(** ** The views *)

(** [np.random.permutation] on a 2-D array: a fresh array holding the rows
    [a[idx]] for a permutation [idx] of the row numbers; the store is only
    extended, the files are untouched. *)
Lemma np_random_permutation_2d (a : ndarray) (w : world) (n m : nat) (s0 s1 : Z)
    (rows : list (list float64)) :
  lay a = Dim2 n m s0 s1 →
  tolist (heap w) a = Some (Rows rows) →
  ∃ l idx r,
    np_random_permutation a w
    = (Return (NdArray l 0 (Dim2 n m (Z.of_nat m) 1)),
       World (<[l := concat (take_rows rows idx)]> (heap w)) (files w) r (unwritable w)) ∧
    heap w !! l = None ∧
    idx ≡ₚ seq 0 n ∧
    tolist (<[l := concat (take_rows rows idx)]> (heap w))
           (NdArray l 0 (Dim2 n m (Z.of_nat m) 1))
    = Some (Rows (take_rows rows idx)).
Proof.
  intros Hlay Hread.
  assert (length rows = n ∧ Forall (fun r => length r = m) rows) as [Hn Hm].
  { unfold tolist in Hread. rewrite Hlay in Hread.
    destruct (heap w !! base a) as [buf|]; [|done]. by eapply view_of_rows_length. }
  pose proof (np_random_run_spec (shuffle (seq 0 (length rows))) w) as Hsh.
  pose proof (shuffle_Permutation (seq 0 (length rows)) (np_random w)) as Hp.
  set (idx := (shuffle (seq 0 (length rows)) (np_random w)).1) in *.
  set (r := (shuffle (seq 0 (length rows)) (np_random w)).2) in *.
  assert (take_rows rows idx ≡ₚ rows) as Hperm by (by apply take_rows_Permutation).
  destruct (new_2d_run n m (take_rows rows idx) (set_np_random r w))
    as (l & Hnew & Hfresh & Hl).
  { by rewrite Hperm. }
  { by apply take_rows_Forall. }
  exists l, idx, r. split; [|split; [done|split; [by rewrite <- Hn|done]]].
  unfold np_random_permutation.
  erewrite bind_return by reflexivity.
  erewrite bind_return by (rewrite Hread; reflexivity). cbn beta iota.
  erewrite bind_return by exact Hsh.
  rewrite Hlay. exact Hnew.
Qed.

________________

▸ **Try it**: Set down the lines of the listing word for word, from its first line through the line containing "set (idx := (shuffle". Both of those lines belong in the answer, and no others do.

▸ **Expected answer**:
(** ** The views *)

(** [np.random.permutation] on a 2-D array: a fresh array holding the rows
    [a[idx]] for a permutation [idx] of the row numbers; the store is only
    extended, the files are untouched. *)
Lemma np_random_permutation_2d (a : ndarray) (w : world) (n m : nat) (s0 s1 : Z)
    (rows : list (list float64)) :
  lay a = Dim2 n m s0 s1 →
  tolist (heap w) a = Some (Rows rows) →
  ∃ l idx r,
    np_random_permutation a w
    = (Return (NdArray l 0 (Dim2 n m (Z.of_nat m) 1)),
       World (<[l := concat (take_rows rows idx)]> (heap w)) (files w) r (unwritable w)) ∧
    heap w !! l = None ∧
    idx ≡ₚ seq 0 n ∧
    tolist (<[l := concat (take_rows rows idx)]> (heap w))
           (NdArray l 0 (Dim2 n m (Z.of_nat m) 1))
    = Some (Rows (take_rows rows idx)).
Proof.
  intros Hlay Hread.
  assert (length rows = n ∧ Forall (fun r => length r = m) rows) as [Hn Hm].
  { unfold tolist in Hread. rewrite Hlay in Hread.
    destruct (heap w !! base a) as [buf|]; [|done]. by eapply view_of_rows_length. }
  pose proof (np_random_run_spec (shuffle (seq 0 (length rows))) w) as Hsh.
  pose proof (shuffle_Permutation (seq 0 (length rows)) (np_random w)) as Hp.
  set (idx := (shuffle (seq 0 (length rows)) (np_random w)).1) in *.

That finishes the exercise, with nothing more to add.